[Saved entries]
────────
Lemma balance_keeps_smallest_margins_witness :
  is_Ok (balance [10; -11; 12; -13; 14; 15] [1; 1; 1; 1; 0; 0]
           (Some toy_estimator) (Int 1) count_up).
Proof.
  apply (proj1 (balance_keeps_smallest_margins
                  [10; -11; 12; -13; 14; 15] [1; 1; 1; 1; 0; 0]
                  toy_estimator (Int 1) count_up (toy_per_sample _))).
  - reflexivity.
  - exists 0. split; [in_list|vm_compute; reflexivity].
Defined.

(** ** Stratified subsampling *)

Section subsample_facts.
Context {G T X M F : Type} `{EqDecision T} `{!PyDict T} `{!PyOrd G}
        `{!Backend G T X M} `{!PyFloat F}.
Implicit Types (graphs : list G) (targets : list T) (tg : list (T * G)).

Lemma subsample_fold tg size ks (subgraphs : list G) (subtargets : list T) :
  length subgraphs = length subtargets →
  ∃ gs ts,
    foldl (subsample_class (groupby_first tg) size) (subgraphs, subtargets) ks
    = (gs, ts) ∧
    length gs = length ts ∧
    zip gs ts = zip subgraphs subtargets ++ (ks ≫= class_sample tg size).
Proof.
  revert subgraphs subtargets.
  induction ks as [|y ks IH]; intros subgraphs subtargets Hl; simpl.
  { exists subgraphs, subtargets. by rewrite app_nil_r. }
  destruct (IH (subgraphs ++ (slice_to size (groupby_first tg y)).*2)
              (subtargets ++
               replicate (length (slice_to size (groupby_first tg y)).*2) y))
    as (gs & ts & Heq & Hl' & Hzip).
  { by rewrite !length_app, length_replicate, Hl. }
  exists gs, ts. split_and!; [done..|].
  rewrite Hzip, zip_with_app, zip_replicate_r by done.
  rewrite <-list_fmap_compose, <-app_assoc. done.
Qed.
────────
WHAT YOU ARE ASKED TO DO
The response should be the lines from the one containing "induction ks as" through the last line of the data, set down exactly and with no other line.

YOUR RESPONSE
  induction ks as [|y ks IH]; intros subgraphs subtargets Hl; simpl.
  { exists subgraphs, subtargets. by rewrite app_nil_r. }
  destruct (IH (subgraphs ++ (slice_to size (groupby_first tg y)).*2)
              (subtargets ++
               replicate (length (slice_to size (groupby_first tg y)).*2) y))
    as (gs & ts & Heq & Hl' & Hzip).
  { by rewrite !length_app, length_replicate, Hl. }
  exists gs, ts. split_and!; [done..|].
  rewrite Hzip, zip_with_app, zip_replicate_r by done.
  rewrite <-list_fmap_compose, <-app_assoc. done.
Qed.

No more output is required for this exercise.